WHAT THE TASK REQUIRES
Transcribe each record as written.
####################
Lemma resized_frame s self s' :
  (exists g, s' = with_tracer g s) \/
  (exists g p h sz,
     self = Impl p /\
     s' = with_impls (alter (set_data_fields (set_shape sz)) p)
            (with_heap h (with_tracer g s))) ->
  versions s' = versions s /\ accumulators s' = accumulators s /\
  (forall t, get_autograd_meta s' t = get_autograd_meta s t) /\
  (forall t, current_version s' t = current_version s t) /\
  (forall t, t <> self -> impl_of s' t = impl_of s t) /\
  (forall d, tensor_data s self = Some d ->
     exists d', tensor_data s' self = Some d' /\
       storage_ d' = storage_ d /\ device_ d' = device_ d /\
       backend_ d' = backend_ d /\ scalar_type_ d' = scalar_type_ d).
Proof.
  intros [[g ->]|(g & p & h & sz & -> & ->)].
  - repeat split; try done. intros d D. exists d. now repeat split.
  - split; [done|]. split; [done|]. split; [|split; [|split]].
    + intros t. now rewrite get_meta_set_data_fields.
    + intros t. now rewrite current_version_alter.
    + intros [|q] NE; [done|]. simpl. apply lookup_alter_ne. congruence.
    + intros d D. rewrite tensor_data_set_data_fields, decide_True by done.
      change (tensor_data (with_heap h (with_tracer g s)) (Impl p))
        with (tensor_data s (Impl p)).
      rewrite D. simpl. eexists. split; [reflexivity|]. now repeat split.
Qed.

(** X9. Neither [resize_] nor [resize_as_], whatever they are given and
    however they end, bumps a version counter, touches an accumulator or
    changes the autograd metadata of any tensor; no tensor but [self] is
    written, and [self] keeps its storage, device, backend and scalar
    type: only its shape and the storage contents can change. *)
Theorem resize_frame (s : Store) (self : Tensor) :
  (forall size s', s' = (resize_ self size s).2 ->
     versions s' = versions s /\ accumulators s' = accumulators s /\
     (forall t, get_autograd_meta s' t = get_autograd_meta s t) /\
     (forall t, current_version s' t = current_version s t) /\
     (forall t, t <> self -> impl_of s' t = impl_of s t) /\
     (forall d, tensor_data s self = Some d ->
        exists d', tensor_data s' self = Some d' /\
          storage_ d' = storage_ d /\ device_ d' = device_ d /\
          backend_ d' = backend_ d /\ scalar_type_ d' = scalar_type_ d)) /\
  (forall tmpl s', s' = (resize_as_ self tmpl s).2 ->
     versions s' = versions s /\ accumulators s' = accumulators s /\
     (forall t, get_autograd_meta s' t = get_autograd_meta s t) /\
     (forall t, current_version s' t = current_version s t) /\
     (forall t, t <> self -> impl_of s' t = impl_of s t) /\
     (forall d, tensor_data s self = Some d ->
        exists d', tensor_data s' self = Some d' /\
          storage_ d' = storage_ d /\ device_ d' = device_ d /\
          backend_ d' = backend_ d /\ scalar_type_ d' = scalar_type_ d)).
Proof.
  split.
  - intros size s' ->. apply resized_frame, resize__stores.
  - intros tmpl s' ->. apply resized_frame, resize_as__stores.
Qed.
####################
RESPONSE
Lemma resized_frame s self s' :
  (exists g, s' = with_tracer g s) \/
  (exists g p h sz,
     self = Impl p /\
     s' = with_impls (alter (set_data_fields (set_shape sz)) p)
            (with_heap h (with_tracer g s))) ->
  versions s' = versions s /\ accumulators s' = accumulators s /\
  (forall t, get_autograd_meta s' t = get_autograd_meta s t) /\
  (forall t, current_version s' t = current_version s t) /\
  (forall t, t <> self -> impl_of s' t = impl_of s t) /\
  (forall d, tensor_data s self = Some d ->
     exists d', tensor_data s' self = Some d' /\
       storage_ d' = storage_ d /\ device_ d' = device_ d /\
       backend_ d' = backend_ d /\ scalar_type_ d' = scalar_type_ d).
Proof.
  intros [[g ->]|(g & p & h & sz & -> & ->)].
  - repeat split; try done. intros d D. exists d. now repeat split.
  - split; [done|]. split; [done|]. split; [|split; [|split]].
    + intros t. now rewrite get_meta_set_data_fields.
    + intros t. now rewrite current_version_alter.
    + intros [|q] NE; [done|]. simpl. apply lookup_alter_ne. congruence.
    + intros d D. rewrite tensor_data_set_data_fields, decide_True by done.
      change (tensor_data (with_heap h (with_tracer g s)) (Impl p))
        with (tensor_data s (Impl p)).
      rewrite D. simpl. eexists. split; [reflexivity|]. now repeat split.
Qed.

(** X9. Neither [resize_] nor [resize_as_], whatever they are given and
    however they end, bumps a version counter, touches an accumulator or
    changes the autograd metadata of any tensor; no tensor but [self] is
    written, and [self] keeps its storage, device, backend and scalar
    type: only its shape and the storage contents can change. *)
Theorem resize_frame (s : Store) (self : Tensor) :
  (forall size s', s' = (resize_ self size s).2 ->
     versions s' = versions s /\ accumulators s' = accumulators s /\
     (forall t, get_autograd_meta s' t = get_autograd_meta s t) /\
     (forall t, current_version s' t = current_version s t) /\
     (forall t, t <> self -> impl_of s' t = impl_of s t) /\
     (forall d, tensor_data s self = Some d ->
        exists d', tensor_data s' self = Some d' /\
          storage_ d' = storage_ d /\ device_ d' = device_ d /\
          backend_ d' = backend_ d /\ scalar_type_ d' = scalar_type_ d)) /\
  (forall tmpl s', s' = (resize_as_ self tmpl s).2 ->
     versions s' = versions s /\ accumulators s' = accumulators s /\
     (forall t, get_autograd_meta s' t = get_autograd_meta s t) /\
     (forall t, current_version s' t = current_version s t) /\
     (forall t, t <> self -> impl_of s' t = impl_of s t) /\
     (forall d, tensor_data s self = Some d ->
        exists d', tensor_data s' self = Some d' /\
          storage_ d' = storage_ d /\ device_ d' = device_ d /\
          backend_ d' = backend_ d /\ scalar_type_ d' = scalar_type_ d)).
Proof.
  split.
  - intros size s' ->. apply resized_frame, resize__stores.
  - intros tmpl s' ->. apply resized_frame, resize_as__stores.
Qed.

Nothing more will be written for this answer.